Energy statistics for fast-growing economies are less accurate than those for industrialized countries. For China's annual emissions in 2008, the Netherlands Environmental Assessment Agency estimated an uncertainty range of around 10%.[43]​.

The "greenhouse gas footprint" refers to emissions resulting from the creation of products or services. It is more comprehensive than the commonly used carbon footprint, which measures only carbon dioxide, one of many greenhouse gases.

2015 was the first year in which both total global economic growth and a reduction in carbon emissions were observed.[45]​.

Main issuing countries

In 2009, the top ten annual emitting countries accounted for around two-thirds of annual energy-related CO emissions.[46]​.

Relative CO2 emission of various fuels

One liter of gasoline, when used as fuel, produces 2.32 kg (about 1,300 liters or 1.3 cubic meters) of carbon dioxide, a greenhouse gas.

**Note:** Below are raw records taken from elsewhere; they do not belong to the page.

Lemma create_directories_present (paths : list string) (verbose : bool) :
  ∀ w, (∀ p, p ∈ paths → dir_at w p) →
       ∃ w', create_directories_body paths verbose w = (Ok tt, w')
             ∧ tree w' = tree w ∧ cwd w' = cwd w.
Proof.
  induction paths as [|p paths IH]; intros w Hall; [by exists w|].
  cbn [create_directories_body]. io_unfold.
  rewrite (makedirs_present w p) by (apply Hall; left).
  destruct verbose; cbn.
  - destruct (IH (add_log (LogRecord PRINTED "Dizin oluşturuldu: " (ArgPath p)) w))
      as (w' & Hrun & Ht & Hc).
    { intros q Hq. apply (dir_at_same w); [done..|]. apply Hall. by right. }
    by exists w'.
  - destruct (IH w) as (w' & Hrun & Ht & Hc).
    { intros q Hq. apply Hall. by right. }
    by exists w'.
Qed.

(** X2: every requested path names a directory once [create_directories]
    has returned, nothing that was there is lost, and calling it again succeeds
    and leaves the tree as it is. *)
Theorem create_directories_idempotent (paths : list string) (verbose : bool)
    (w w' : world) :
  node_at (tree w) (cwd w) = Some Dir →
  create_directories paths verbose w = (Ok tt, w') →
  (∀ p, p ∈ paths → dir_at w' p)
  ∧ extends (tree w) (tree w')
  ∧ ∃ w'', create_directories paths verbose w' = (Ok tt, w'') ∧ tree w'' = tree w'.
Proof.
  rewrite create_directories_checked. intros Hcwd Hrun.
  assert ((∀ p, p ∈ paths → dir_at w' p) ∧ extends (tree w) (tree w') ∧ cwd w' = cwd w)
    as (Hall & Hext & Hc).
  { revert w Hcwd Hrun. induction paths as [|p paths IH]; intros w Hcwd Hrun.
    - injection Hrun as <-. split; [|split; [apply extends_refl|done]].
      intros p Hp. by apply elem_of_nil in Hp.
    - destruct (create_directories_step _ _ _ _ _ Hrun)
        as (w1 & w2 & Hmk & Ht & Hcw & Hrest).
      destruct (makedirs_dir_at _ _ _ Hcwd Hmk) as (Hdir & Hext1 & Hc1).
      destruct (IH w2) as (Hall & Hext2 & Hc2); [|done|].
      { rewrite Ht, Hcw, Hc1. by apply Hext1. }
      rewrite Ht in Hext2. split; [|split].
      + intros q [->|Hq]%elem_of_cons; [|by apply Hall].
        apply (dir_at_extends w2); [by rewrite Ht|done|].
        by apply (dir_at_same w1).
      + by apply (extends_trans _ (tree w1)).
      + by rewrite Hc2, Hcw. }
  split; [done|]. split; [done|].
  rewrite create_directories_checked.
  destruct (create_directories_present paths verbose w' Hall) as (w'' & Hagain & Ht & _).
  by exists w''.
Qed.

Lemma create_directories_idempotent_witness :
  dir_at (snd (create_directories ["artifacts/data/raw"; "artifacts"] true world_proj))
         "artifacts/data/raw".
Proof.
  refine (proj1 (create_directories_idempotent ["artifacts/data/raw"; "artifacts"] true
                   world_proj _ _ _) "artifacts/data/raw" _).
  - reflexivity.
  - vm_compute. reflexivity.
  - left.
Defined.

(** After a write through [open_write] and [write_handle] the path names a
    regular file with the bytes written. *)
Lemma file_at_written (w : world) (p : string) (k : list string) (c : string) (l : list log_record) :
  resolve w p = Ok k → node_at (tree w) k ≠ Some Dir →
  file_at (World (<[k := File c]> (<[k := File ""]> (tree w))) (cwd w) (dir_size w) l) p c.
Proof.
  intros Hr Hk. exists k. unfold resolve in *. cbn.
  destruct (is_empty p); [done|]. rewrite insert_insert_eq. split.
  - by apply walk_insert_target.
  - by apply node_at_insert_file.
Qed.

Lemma read_file_at (w : world) (p c : string) :
  file_at w p c → read_file p w = (Ok c, w).
Proof. intros (k & Hr & Hk). unfold read_file. by rewrite Hr, Hk. Qed.

(** ** Binary artifacts *)

Section ArtifactProperties.
Context `{Pickling}.

Lemma save_object_checked (file_path : Path) (obj : pyobj) (w : world) :
  save_object file_path obj w = save_object_body file_path obj w.
Proof. unfold save_object. io_unfold. by rewrite ensure_arg_ok. Qed.

(** The check of [data: Any] raises before the body runs. *)
Lemma save_bin_annotation (data : pyobj) (path : Path) (w : world) :
  save_bin data path w = (Raise (TypeError any_message), w).
Proof.
  unfold save_bin. io_unfold.
  by rewrite (ensure_arg_raise _ _ (TypeError any_message)).
Qed.

(** The check of the return annotation [any] raises once the body has
    returned; what the body raises passes through. *)
Lemma load_bin_annotation (path : Path) (w : world) :
  load_bin path w =
    match load_bin_body path w with
    | (Ok _, w') => (Raise (TypeError builtin_any_message), w')
    | (Raise e, w') => (Raise e, w')
    end.
Proof.
  unfold load_bin. io_unfold. rewrite ensure_arg_ok by done.
  destruct (load_bin_body path w) as [[data|e] w']; [|done].
  by rewrite (ensure_return_raise _ _ (TypeError builtin_any_message)).
Qed.

Lemma save_bin_body_unresolved (data : pyobj) (path : Path) (w : world) (e : exn) :
  resolve w (fspath path) = Raise e →
  save_bin_body data path w =
    (Raise e,
     add_log (LogRecord ERROR "Binary dosya kaydedilirken hata oluştu: " (ArgExn e)) w).
Proof.
  intros Hr. unfold save_bin_body, try_except. io_unfold.
  by rewrite (open_write_raise _ _ _ Hr).
Qed.

Lemma save_bin_body_ok (data : pyobj) (path : Path) (w : world)
    (k : list string) (b : string) :
  resolve w (fspath path) = Ok k →
  node_at (tree w) k ≠ Some Dir →
  joblib_dumps data = Ok b →
  save_bin_body data path w =
    (Ok tt,
     World (<[k := File b]> (<[k := File ""]> (tree w))) (cwd w) (dir_size w)
           (logs w ++ [LogRecord INFO "Binary dosya şu konumda kaydedildi: "
                                 (ArgPath (fspath path))])).
Proof.
  intros Hr Hk Hd. unfold save_bin_body, try_except. io_unfold.
  rewrite (open_write_ok _ _ _ Hr Hk), Hd. reflexivity.
Qed.

Lemma load_bin_body_ok (path : Path) (w : world) (c : string) (data : pyobj) :
  file_at w (fspath path) c →
  joblib_loads c = Ok data →
  load_bin_body path w =
    (Ok data, add_log (LogRecord INFO "Binary dosya yüklendi: " (ArgPath (fspath path))) w).
Proof.
  intros Hf Hl. unfold load_bin_body. io_unfold.
  rewrite (read_file_at _ _ _ Hf), Hl. reflexivity.
Qed.

(** X14: without the annotation checks the two bodies do round-trip: for
    a path that can be opened for writing and an object that [joblib] dumps
    and loads back, the body of [load_bin] returns the object that the body
    of [save_bin] has just saved. *)
Lemma save_load_bin_bodies (data : pyobj) (path : Path) (w : world)
    (k : list string) (b : string) :
  resolve w (fspath path) = Ok k →
  node_at (tree w) k ≠ Some Dir →
  joblib_dumps data = Ok b →
  joblib_loads b = Ok data →
  ∃ w1 w2, save_bin_body data path w = (Ok tt, w1)
           ∧ load_bin_body path w1 = (Ok data, w2).
Proof.
  intros Hr Hk Hd Hl. eexists _, _. split.
  - by apply save_bin_body_ok.
  - apply load_bin_body_ok with (c := b); [|done].
    by apply file_at_written.
Qed.

(** C5, on the code: [save_bin] raises [TypeError] at the check of its
    [data: Any] annotation and leaves the world untouched, whatever the
    object and the path; [load_bin] never returns a value, since the check
    of its return annotation [any] raises whenever its body returns. *)
Theorem save_bin_load_bin_raise (data : pyobj) (path : Path) (w : world) :
  save_bin data path w = (Raise (TypeError any_message), w)
  ∧ ∀ w1, ∃ e w2, load_bin path w1 = (Raise e, w2).
Proof.
  split; [apply save_bin_annotation|].
  intros w1. rewrite load_bin_annotation.
  destruct (load_bin_body path w1) as [[r|e] w2]; eauto.
Qed.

One US gallon produces 19.4 lb (1,291.5 gallons or 172.65 cubic feet).[48][49][50]​.

Natural processes

Greenhouse gases can be removed from the atmosphere by various processes, as a result of:

Technological process

Several technologies remove greenhouse gas emissions from the atmosphere. The most analyzed are those that extract carbon dioxide from the atmosphere, either by burying it in geological formations such as bioenergy with carbon capture and storage,[52]​[53][54]​ direct capture of the air, or storing it in superficial agricultural soil, as in the case of biochar. The IPCC has noted that many long-term climate scenario models require large-scale negative human-caused emissions to avoid severe climate change.[55]​.

There is a very heated debate around what is known as Geoengineering, climate engineering or climate intervention.